(** Writing to an edge, but not to what the trees rely on. *)
Lemma ei_edge_data k st e x f :
  edges_inv me st0 k st -> edges (db st) !! e = Some x -> edge_key (f x) = edge_key x -> edge_inv (f x) = edge_inv x ->
  0 <= edge_cost (f x) ->
  let d' := set_edges (<[e := f x]> (edges (db st))) (db st) in
  edges_inv me st0 k (set_db d' st) /\ (forall b, hop_ok me b (db st) -> hop_ok me b d').
Proof.
  intros Hinv Hx Hk Hi Hc d'. pose proof (edge_data_wf _ _ _ f (ei_wf _ _ _ _ Hinv) Hx Hk Hi) as Hwf.
  assert (forall g y', edges d' !! g = Some y' -> exists y, edges (db st) !! g = Some y /\ edge_key y' = edge_key y /\ edge_inv y' = edge_inv y) as Hold.
  { intros g y'. unfold d'. simpl. intros [[<- <-]|[_ Hg]]%lookup_insert_Some; [by exists x|by exists y']. }
  split.
  - eapply ei_edges; [exact Hinv|exact Hwf|done..|by split_and!| | |].
    + intros g y. unfold d'. simpl. intros [[<- <-]|[_ Hg]]%lookup_insert_Some; [done|by eapply (ei_costs _ _ _ _ Hinv)].
    + unfold d'. simpl. rewrite map_size_insert, Hx. unfold id. lia.
    + intros g y' [(y & Hy & E & _)%Hold Hm]. injection E as E1 E2. left. exists y. by split; [split; [|congruence]|].
  - intros b Hok g y' h z' [(y & Hy & E & Ei)%Hold Hm] Ha Hi' (z & Hz & F & _)%Hold.
    injection E as E1 E2. injection F as _ ->. change (is_Some (hop (db st) (edge_tc z))).
    apply (Hok g y h z); [split; [done|congruence]|congruence|congruence|done].
Qed.

Lemma hop_insert d v t p w : hop (set_tcs (<[v := set_next_hop (Some p) t]> (tcs d)) d) w = if decide (w = v) then Some p else hop d w.
Proof. unfold hop. simpl. case_decide as Hw; [by subst w; rewrite lookup_insert_eq|by rewrite lookup_insert_ne]. Qed.

(** The next hop of the vertex behind the edge [e]. *)
Lemma wp_set_hop k st e x p q n :
  edges_inv me st0 k st -> own_edge (db st) me e x -> nbrs st0 !! q = Some n -> status n = SYM ->
  aeq (T_dest_addr x) (neighbor_main_addr n) -> find_best_link st0 (neighbor_main_addr n) = Some (Some p) -> live_link st p ->
  wp (match edge_inv x with
      | Some f => let* y := get_edge f in upd_tc (edge_tc y) (set_next_hop (Some p))
      | None => ret tt
      end) (fun _ st' => edges_inv me st0 k st' /\ hop_ok me (neighbor_main_addr n) (db st') /\
    forall b, hop_ok me b (db st) -> hop_ok me b (db st')) st.
Proof.
  intros Hinv Hx Hq Hs Ha Hbest Hlive. pose proof (ei_wf _ _ _ _ Hinv) as Hwf. destruct (edge_inv x) as [f|] eqn:Ei.
  2:{ wp_step. split; [done|]. split; [|done]. intros g z f z' Hg Hz Hi _. exfalso.
      assert (g = e) as -> by (apply (own_edge_unique (db st) me g e z x); [done..|]; by rewrite Hz, Ha).
      destruct Hx, Hg. congruence. }
  assert (opposite (db st) e f) as (x0 & y & s & t & Hx0 & Hy & Hs0 & Ht & K1 & _) by (apply (dw_inv _ Hwf); exists x; by split; [apply Hx|]).
  assert (x0 = x) as -> by (destruct Hx; congruence).
  wp_step. eapply wp_get_edge; [exact Hy|]. eapply wp_upd_tc; [exact Ht|]. simpl. set (d' := set_tcs _ (db st)).
  assert (forall w, hop d' w = if decide (w = edge_tc y) then Some p else hop (db st) w) as Hhop by apply hop_insert.
  assert (forall b, hop_ok me b (db st) -> hop_ok me b d') as Hkeep.
  { intros b Hok g z h z' Hg Hz Hi Hz'. rewrite Hhop. case_decide; [by eexists|by eapply Hok]. }
  split; [|split; [|exact Hkeep]].
  - assert (tc_calc <$> tcs d' = tc_calc <$> tcs (db st)) as Hcalc.
    { unfold d'. simpl. rewrite fmap_insert. apply insert_id. by rewrite lookup_fmap, Ht. }
    destruct Hinv as [I1 I2 I3 I4 I5 I6 I7 I8 I9 I10]. split; simpl; try done.
    + by apply (tc_data_wf _ _ _ (set_next_hop (Some p))).
    + etrans; [exact Hcalc|done].
    + intros v tv l. rewrite lookup_insert_Some. intros [[<- <-]|[Hv Htv]] Hl; [|by apply (I10 v)].
      simpl in Hl. injection Hl as <-. split; [|done]. exists q, n. split_and!; try done. simpl. by rewrite <- Ha.
  - intros g z h z' Hg Hz Hi Hz'. rewrite Hhop. change (own_edge (db st) me g z) in Hg. change (edges (db st) !! h = Some z') in Hz'.
    assert (g = e) as -> by (apply (own_edge_unique (db st) me g e z x); [done..|]; by rewrite Hz, Ha).
    assert (z = x) as -> by (destruct Hx, Hg; congruence). assert (h = f) as -> by congruence.
    assert (z' = y) as -> by congruence. rewrite decide_True by done. by eexists.
Qed.

Lemma find_interface_in st l i : link_wf st -> link_interface st l = Some (Some i) -> i ∈ ifnet st.
Proof.
  intros Hwf. unfold link_interface. destruct (if_name l) as [name|].
  - unfold if_ifwithname. intros H.
    destruct (findM_spec (fun ifp => name' ← int_name ifp; Some (bool_decide (name' = name))) (ifnet st)) as (r & Hr & Hs).
    { intros j Hj. destruct (lw_ifs _ Hwf _ Hj) as [n ->]. by eexists. }
    rewrite Hr in H. injection H as ->. destruct Hs as (l1 & l2 & -> & _). set_solver.
  - intros H. injection H as H. apply find_some in H as [H _]. by apply list_elem_of_In.
Qed.

(** Only the database differs. *)
Definition db_only (st st' : olsr_state) : Prop := st' = set_db (db st') st.

Lemma ei_link k st p l i :
  edges_inv me st0 k st -> links st !! p = Some l -> i ∈ ifnet st ->
  edges_inv me st0 k (set_links (<[p := set_inter (Some i) l]> (links st)) st).
Proof.
  intros [I1 I2 I3 I4 I5 I6 I7 I8 I9 I10] Hl Hi. split; try done.
  - etrans; [exact I1|]. by apply calc_frame_inter.
  - intros v t m Hv Hm. destruct (I10 v t m Hv Hm) as [H1 (lk & j & H2 & H3 & H4)]. split; [done|].
    unfold live_link. simpl. destruct (decide (m = p)) as [->|Hn].
    + exists (set_inter (Some i) l), i. by rewrite lookup_insert_eq.
    + exists lk, j. by rewrite lookup_insert_ne.
Qed.

Lemma hop_ok_aeq a b d : aeq b a -> hop_ok me a d -> hop_ok me b d.
Proof. intros E Hok e x f y Hx Ha. apply (Hok e x f y Hx). by rewrite Ha. Qed.
Lemma silent_quality h n w : ff_wf h -> (32 <= n)%nat -> window_quality mult helloint w (Nat.iter n second h) = 0.
Proof.
  intros Hw Hn. destruct (silent_window h n Hw) as (W & _ & Hz). set (h1 := Nat.iter n second h) in *. unfold window_quality.
  assert (window_sum w (total h1) = 0) as ->; [|done]. unfold window_sum. apply sum_zero, Forall_take, Forall_lookup_2. intros i x Hi.
  pose proof (lookup_lt_Some _ _ _ Hi) as Hlt. rewrite (fw_total _ W) in Hlt. pose proof (Z.mod_pos_bound (Z.of_nat i - activePtr h - 1) 32 ltac:(done)) as Hm.
  specialize (Hz (1 + (Z.of_nat i - activePtr h - 1) mod 32) ltac:(lia)). unfold LQ_FF_WINDOW in Hz.
  replace ((activePtr h + (1 + (Z.of_nat i - activePtr h - 1) mod 32)) mod 32) with (Z.of_nat i) in Hz; [rewrite Nat2Z.id in Hz; congruence|].
  rewrite Z.add_assoc, Zplus_mod_idemp_r. replace (activePtr h + 1 + (Z.of_nat i - activePtr h - 1)) with (Z.of_nat i) by lia. rewrite Z.mod_small; lia.
Qed.

End seconds.

(** C39: with etx_ff a link over which no packet arrives any more is broken after 33 seconds,
    however good it was and whatever HELLO interval the neighbour announced. *)
Theorem ff_silent_link_breaks mult helloint h n : ff_wf h -> (33 <= n)%nat ->
  let h' := Nat.iter n (ff_second mult helloint) h in ff_valueLq (lq h') = 0 /\ default_lq_calc_cost_ff (lq h') = LINK_COST_BROKEN.
Proof.
  intros Hw Hn h'. assert (keeps_window (fun h => h)) as Hk by by intros ?.
  destruct n as [|n]; [lia|]. assert (ff_valueLq (lq h') = 0) as E by exact (silent_quality mult helloint (fun h => h) Hk h n (enlarged (Nat.iter n (ff_second mult helloint) h)) Hw ltac:(lia)).
  split; [done|]. unfold default_lq_calc_cost_ff. by rewrite E.
Qed.

Lemma dead_second mult helloint h m : 0 <= mult <= LINK_LOSS_MULTIPLIER -> 2000 <= helloint <= 65000 -> ff_wf h -> perfect_eth h = true -> 3 <= m <= 65535 ->
  let h' := ffeth_second true mult helloint (set_missed_hellos m h) in
  ff_wf h' /\ ff_valueLq (lq h') = 255 /\ perfect_eth h' = true /\ ff_valueNlq (lq h') = ff_valueNlq (lq h).
Proof.
  intros Hmult Hh Hw Hp Hm h'. assert (ff_wf (set_missed_hellos m h)) as Hw1 by (destruct Hw; split; try done; unfold is_u16; simpl; lia).
  split; [apply shift_wf, keeps_wf; [apply booster_keeps|by apply measure_wf]|]. set (h1 := set_missed_hellos m h) in *.
  destruct (window_quality_spec mult helloint Hmult h1 Hw1) as (H1 & H2 & H3 & H4 & H5). set (t := window_sum _ (total h1)) in *. set (rr := window_sum _ (received h1)) in *.
  destruct (window_sums h1 (enlarged h1) Hw1 (enlarged_bounds h1 Hw1)) as [W1 W2]. fold t rr in W1, W2.
  assert (without_missed m helloint rr * 32 <= rr * 26) as Hr.
  { unfold without_missed, LQ_FF_WINDOW. rewrite (proj2 (Z.gtb_lt m 1)) by lia. rewrite (u32_id (m * helloint)) by (unfold is_u32; nia).
    assert (6 <= m * helloint / 1000) as Hi by (apply Z.div_le_lower_bound; nia). set (i := m * helloint / 1000) in *. clearbody i.
    destruct (i >? 32) eqn:E; [lia|]. bool_hyps. rewrite (u32_id (rr * (32 - i))) by (unfold is_u32; nia).
    pose proof (Z.mul_div_le (rr * (32 - i)) 32 ltac:(lia)). assert (0 <= rr * (32 - i) / 32) by (apply Z.div_pos; nia).
    rewrite s32_id by (unfold is_s32; nia). nia. }
  change (missed_hellos h1) with m in *. set (r := without_missed m helloint rr) in *. set (q := window_quality mult helloint (enlarged h1) h1) in *.
  assert (q <= 229) as Hq. { destruct (t =? 0) eqn:E; bool_hyps; [lia|]. nia. }
  unfold h', ffeth_second, shift_window, booster. fold h1. cbn [measure set_window set_lq lq ff_valueLq]. fold q.
  assert ((q >? 242) = false /\ (q >? 229) = false) as [-> ->] by (rewrite !Z.gtb_ltb; split; apply Z.ltb_ge; lia).
  assert (perfect_eth h1 = true) as Hp1 by exact Hp. clearbody q. clear - Hp1. unfold measure, set_window, set_lq. cbn. change (perfect_eth h = true) in Hp1. rewrite Hp1. done.
Qed.
Lemma run_ready : spf_ready (db st2) me.
Proof.
  destruct me_alive as (t2 & H2 & Ea). destruct (run_lookup _ _ H2) as (t0 & _ & _ & Eh & Ec). rewrite decide_True in Ec by done. split.
  - apply Hinv.
  - apply (ei_costs _ _ _ _ Hinv).
  - pose proof (cr_vertices _ _ Hready) as Hs. rewrite <- size_dom in Hs |- *.
    by rewrite run_dom.
  - split; [|split].
    + unfold cost. by rewrite H2.
    + apply me_no_hop.
    + unfold hops. by rewrite H2.
  - intros p Hp. unfold cost. destruct (tcs (db st2) !! p) as [tp|] eqn:E; [|done].
    destruct (run_lookup _ _ E) as (_ & _ & _ & _ & E'). by rewrite decide_False in E' by done.
  - intros q w (e & x & f & y & Hx & Hm & Hi & Hy & <- & _).
    destruct (ei_own _ _ _ _ Hinv e x) as (b & n & Hb & Ha); [by split|]. by apply (Hall b n Hb e x f y); [split|symmetry|..].
Qed.

(** ** After the run *)
Section routes.
Context (d3 : lsdb) (F : list positive).
Hypothesis Hspf : spf_result (db st2) me F d3.
Notation st3 := (set_db d3 st2).

Lemma run_edges : edges d3 = edges (db st2).
Proof. apply (relabelled_edges _ _ (sp_frame _ _ _ _ Hspf)). Qed.

Lemma run_same : rtps d3 = rtps (db st) /\ rts d3 = rts (db st) /\ tc_myself d3 = Some me /\ kernel_state d3 = kernel_state (db st) /\
  routingtree_version d3 = u32 (routingtree_version (db st) + 1).
Proof.
  destruct (sp_frame _ _ _ _ Hspf) as [E _]. destruct (ei_rest _ _ _ _ Hinv) as (_ & E2 & _ & E4 & _ & E6).
  pose proof (ei_rtps _ _ _ _ Hinv) as E1. pose proof (ei_rts _ _ _ _ Hinv) as E3. rewrite E. simpl in *.
  split_and!; try done. rewrite E2. apply (cr_me _ _ Hready).
Qed.

(** The vertices of the list have a way to them, whose first hop is a live link to a neighbour. *)
Lemma run_path p : p ∈ F -> p <> me -> exists f vs l tf, spf_path (db st2) me (f :: vs) (cost d3 p) p /\ hop d3 p = Some l /\
  tcs (db st2) !! f = Some tf /\ nbr_hop st (tc_addr tf) l /\ live_link st2 l /\ hops d3 p = u8 (Z.of_nat (length (f :: vs))).
Proof.
  intros Hp Hn. destruct (sp_label _ _ _ _ Hspf p Hp) as [_ (vs & Hpath & Hhop & Hhops)].
  destruct vs as [|f vs]; [by destruct (path_nonempty _ _ _ _ _ Hpath Hn)|].
  destruct (path_first _ _ _ _ _ _ _ Hpath eq_refl) as [w Hw].
  destruct (sr_first _ _ run_ready _ _ Hw) as [l Hl]. exists f, vs, l. unfold hop in Hl.
  destruct (tcs (db st2) !! f) as [tf|] eqn:Hf; [|done]. simpl in Hl. exists tf.
  destruct (ei_hops _ _ _ _ Hinv _ _ _ Hf Hl) as [H1 H2]. split_and!; try done.
  - rewrite Hhop. unfold via, hop. rewrite Hf. exact Hl.
  - eapply nbr_hop_frame; [|exact H1]. by symmetry; apply calc_frame_db.
Qed.

Lemma run_hop p : p ∈ F -> is_Some (hop d3 p) <-> p <> me.
Proof.
  intros Hp. split.
  - intros [l Hl] ->. destruct (sp_root _ _ _ _ Hspf) as (_ & E & _). congruence.
  - intros Hn. destruct (run_path p Hp Hn) as (f & vs & l & tf & _ & -> & _). by eexists.
Qed.

Lemma run_vertices tc : tc ∈ F -> exists t3, tcs d3 !! tc = Some t3 /\ path_cost t3 < ROUTE_COST_BROKEN /\
  forall l, next_hop t3 = Some l -> live_link st3 l.
Proof.
  intros Htc. destruct (sp_label _ _ _ _ Hspf tc Htc) as [Hc _].
  destruct (reached_some _ _ Hc) as [t3 H3]. exists t3. split; [done|]. split; [unfold cost in Hc; by rewrite H3 in Hc|].
  intros l Hl. destruct (decide (tc = me)) as [->|Hn].
  - destruct (sp_root _ _ _ _ Hspf) as (_ & E & _). unfold hop in E. rewrite H3 in E. simpl in E. congruence.
  - destruct (run_path tc Htc Hn) as (f & vs & l' & tf & _ & E & _ & _ & Hlive & _). unfold hop in E. rewrite H3 in E. simpl in E.
    by replace l with l' by congruence.
Qed.

(** ** The paths in the routing table *)
Section final.
Context (S : list positive) (st4 : olsr_state).
Hypothesis Hins : inserted S st3 st4.
Hypothesis HS : forall p, p ∈ S <-> exists x tc, rtps d3 !! p = Some x /\ rtp_tc x = Some tc /\ tc ∈ F /\ is_Some (hop d3 tc).

Lemma placed_iff p x tc : rtps (db st4) !! p = Some x -> rtp_tc x = Some tc -> p ∈ S <-> tc ∈ F /\ tc <> me.
Proof.
  intros Hx Htc. destruct (in_path _ _ _ Hins _ _ Hx) as (x0 & H0 & E1 & _). rewrite HS. split.
  - intros (x1 & tc1 & H1 & Htc1 & HF & Hh). simpl in H0. assert (tc1 = tc) as -> by congruence. split; [done|]. by apply run_hop.
  - intros [HF Hn]. exists x0, tc. split; [done|]. split; [congruence|]. split; [done|]. by apply run_hop.
Qed.
(** ** One two-hop neighbour *)

Lemma wp_clear_skips ws st :
  (forall w, w ∈ ws -> is_Some (nbrs st !! neighbor w)) ->
  wp (forM_ ws (fun walker => upd_nbr (neighbor walker) (set_skip false))) (fun _ st' =>
    mpr_same st st' /\ dyn_same st st' /\ forall w, w ∈ ws -> skipped st' (neighbor w) = false) st.
Proof.
  intros Halloc. apply (wp_forM _ _ (fun rest st' => exists l, ws = l ++ rest /\ mpr_same st st' /\ dyn_same st st' /\
    forall w, w ∈ l -> skipped st' (neighbor w) = false)).
  - exists []. split; [done|]. split; [done|]. split; [done|]. by intros w ?%not_elem_of_nil.
  - intros w rest st' (l & El & Hs & Hd & Hl). destruct (Halloc w) as [n0 Hn0]; [rewrite El; set_solver|].
    destruct (same_nbr _ _ _ _ Hs Hn0) as (n & Hn & _). eapply wp_upd_nbr; [exact Hn|].
    destruct (nbr_write_dyn st' (neighbor w) n (set_skip false n) Hn eq_refl eq_refl eq_refl) as [W1 W2].
    exists (l ++ [w]). rewrite <- app_assoc. split; [done|]. split; [by etrans|]. split; [by etrans|].
    intros v Hv. rewrite (skipped_write _ _ n) by done. destruct (decide (neighbor v = neighbor w)) as [|Hne]; [done|].
    apply elem_of_app in Hv as [Hv| ->%list_elem_of_singleton]; [by apply Hl|done].
  - intros st' (l & El & H). rewrite app_nil_r in El. by subst l.
Qed.

Lemma dyn_grow st st' : mpr_same st st' -> dyn_same st st' -> lq_grow st st'.
Proof. intros Hs (H1 & H2 & _ & H4). split; try done; intros p; rewrite H1; [done|by left]. Qed.

(** [C] are the walkers over which a two-hop neighbour is reached through relays. *)
Definition picks (st : olsr_state) (m : neighbor_2_entry) (C : list neighbor_list_entry) : Prop :=
  match lq_need st m with
  | Some b => chosen st (neighbor_2_nblist m) b (Z.to_nat mpr_coverage) C
  | None => C = []
  end.

Lemma picks_same st st' m m' C : mpr_same st st' -> erase_nbr2 m' = erase_nbr2 m -> picks st' m' C -> picks st m C.
Proof.
  intros Hs Em. unfold picks. rewrite (lq_need_same st st' m m') by done. destruct (lq_need st m); [|done].
  apply erase_nbr2_fields in Em as (_ & _ & ->). by apply chosen_same.
Qed.

Lemma wp_lq_two_hop q c st m :
  net_wf st -> nbr2s st !! q = Some m -> news st c ->
  wp (lq_two_hop c q) (fun c' st' => lq_grow st st' /\ news st' c' /\ exists C, picks st m C /\ added st st' C) st.
Proof.
  intros Hnet Hm Hnews. pose proof (proj1 Hnet) as Hwf. unfold lq_two_hop. wp_step. eapply wp_get_nbr2; [exact Hm|].
  wp_step. eapply wp_mono; [by apply wp_lq_best_1hop|]. cbv beta. intros o st0 [-> ->]. unfold picks. destruct (lq_need st m) as [b|] eqn:Hb.
  - assert (forall w, w ∈ neighbor_2_nblist m -> is_Some (nbrs st !! neighbor w)) as Halloc.
    { intros w Hw. apply (wf_back_alloc _ _ Hwf _ q). exists m. split; [done|]. by apply (list_elem_of_fmap_2 neighbor). }
    wp_step. eapply wp_mono; [by apply wp_clear_skips|]. cbv beta. intros _ st1 (H1 & H2 & H3).
    pose proof (dyn_grow _ _ H1 H2) as Hg. eapply wp_mono; [apply (wp_lq_cover _ (neighbor_2_nblist m) b c st1 [])|].
    + by apply (wf_back_nodup _ _ Hwf q).
    + intros w Hw. destruct (Halloc w Hw) as [n Hn]. destruct (same_nbr _ _ _ _ H1 Hn) as (n' & ? & _). by eexists.
    + split; [by intros w ?%not_elem_of_nil|constructor| |by intros w d _ _ _ ?%not_elem_of_nil].
      intros w Hw. rewrite (H3 w Hw). split; [done|by intros ?%not_elem_of_nil].
    + unfold news in *. rewrite Hnews. destruct H2 as (E1 & E2 & _). by setoid_rewrite E1; setoid_rewrite E2.
    + cbv beta. intros c' st' (B1 & B2 & C & B3 & B4 & _). split; [by etrans|]. split; [done|]. exists C. simpl in B3.
      split; [by eapply chosen_same|]. intros p. rewrite (B4 p). by destruct H2 as (-> & _).
  - wp_step. split; [done|]. split; [done|]. exists []. split; [done|]. intros p. split; [by left|]. by intros [?|?%not_elem_of_nil].
Qed.

(** ** The first pass *)

Definition always (st : olsr_state) (p : positive) : Prop := nstatus st p <> NOT_SYM /\ nwill st p = WILL_ALWAYS.

(** The neighbours [l] have been looked at. *)
Record marking (st : olsr_state) (l : list positive) (c : bool) (st' : olsr_state) : Prop := {
  mk_same : mpr_same st st';
  mk_links : link_changes st' = link_changes st;
  mk_rest p : p ∉ l -> mpr st' p = mpr st p;
  mk_was p : p ∈ l -> was st' p = mpr st p;
  mk_mpr p : p ∈ l -> mpr st' p = true <-> always st p;
  mk_news : c = true <-> exists p, p ∈ l /\ mpr st' p = true /\ mpr st p = false;
}.

Lemma marking_step st l c st' p n n' (c' : bool) :
  marking st l c st' -> p ∉ l -> nbrs st' !! p = Some n -> erase_nbr n' = erase_nbr n -> was_mpr n' = mpr st p ->
  (is_mpr n' = true <-> always st p) -> (c' = true <-> c = true \/ (is_mpr n' = true /\ mpr st p = false)) ->
  marking st (l ++ [p]) c' (set_nbrs (<[p := n']> (nbrs st')) st').
Proof.
  intros [H1 H2 H3 H4 H5 H6] Hpl Hp He Hw Hm Hc. destruct (nbr_write st' p n n' Hp He) as (W1 & W2 & W3 & _). split.
  - by etrans.
  - done.
  - intros x [Hx Hxp]%not_elem_of_app. rewrite W2, decide_False by (intros ->; apply Hxp; left). by apply H3.
  - intros x Hx. rewrite W3. destruct (decide (x = p)) as [->|Hn]; [done|].
    apply elem_of_app in Hx as [Hx| ->%list_elem_of_singleton]; [by apply H4|done].
  - intros x Hx. rewrite W2. destruct (decide (x = p)) as [->|Hn]; [done|].
    apply elem_of_app in Hx as [Hx| ->%list_elem_of_singleton]; [by apply H5|done].
  - rewrite Hc, H6. setoid_rewrite W2. split.
    + intros [(x & Hx & A1 & A2)|[A1 A2]].
      * exists x. split; [apply elem_of_app; by left|]. rewrite decide_False by (intros ->; done). done.
      * exists p. split; [apply elem_of_app; right; left|]. by rewrite decide_True.
    + intros (x & Hx & A1 & A2). destruct (decide (x = p)) as [->|Hn]; [by right|left]. exists x.
      apply elem_of_app in Hx as [Hx| ->%list_elem_of_singleton]; [done|done].
Qed.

....

[What needs to be done]: Repeat word for word the lines above that run from the line containing "intros Hnet Hm" through the line containing "(n' & ? & _). by eexists.", both ends included, and nothing else.

[Result below]:
  intros Hnet Hm Hnews. pose proof (proj1 Hnet) as Hwf. unfold lq_two_hop. wp_step. eapply wp_get_nbr2; [exact Hm|].
  wp_step. eapply wp_mono; [by apply wp_lq_best_1hop|]. cbv beta. intros o st0 [-> ->]. unfold picks. destruct (lq_need st m) as [b|] eqn:Hb.
  - assert (forall w, w ∈ neighbor_2_nblist m -> is_Some (nbrs st !! neighbor w)) as Halloc.
    { intros w Hw. apply (wf_back_alloc _ _ Hwf _ q). exists m. split; [done|]. by apply (list_elem_of_fmap_2 neighbor). }
    wp_step. eapply wp_mono; [by apply wp_clear_skips|]. cbv beta. intros _ st1 (H1 & H2 & H3).
    pose proof (dyn_grow _ _ H1 H2) as Hg. eapply wp_mono; [apply (wp_lq_cover _ (neighbor_2_nblist m) b c st1 [])|].
    + by apply (wf_back_nodup _ _ Hwf q).
    + intros w Hw. destruct (Halloc w Hw) as [n Hn]. destruct (same_nbr _ _ _ _ H1 Hn) as (n' & ? & _). by eexists.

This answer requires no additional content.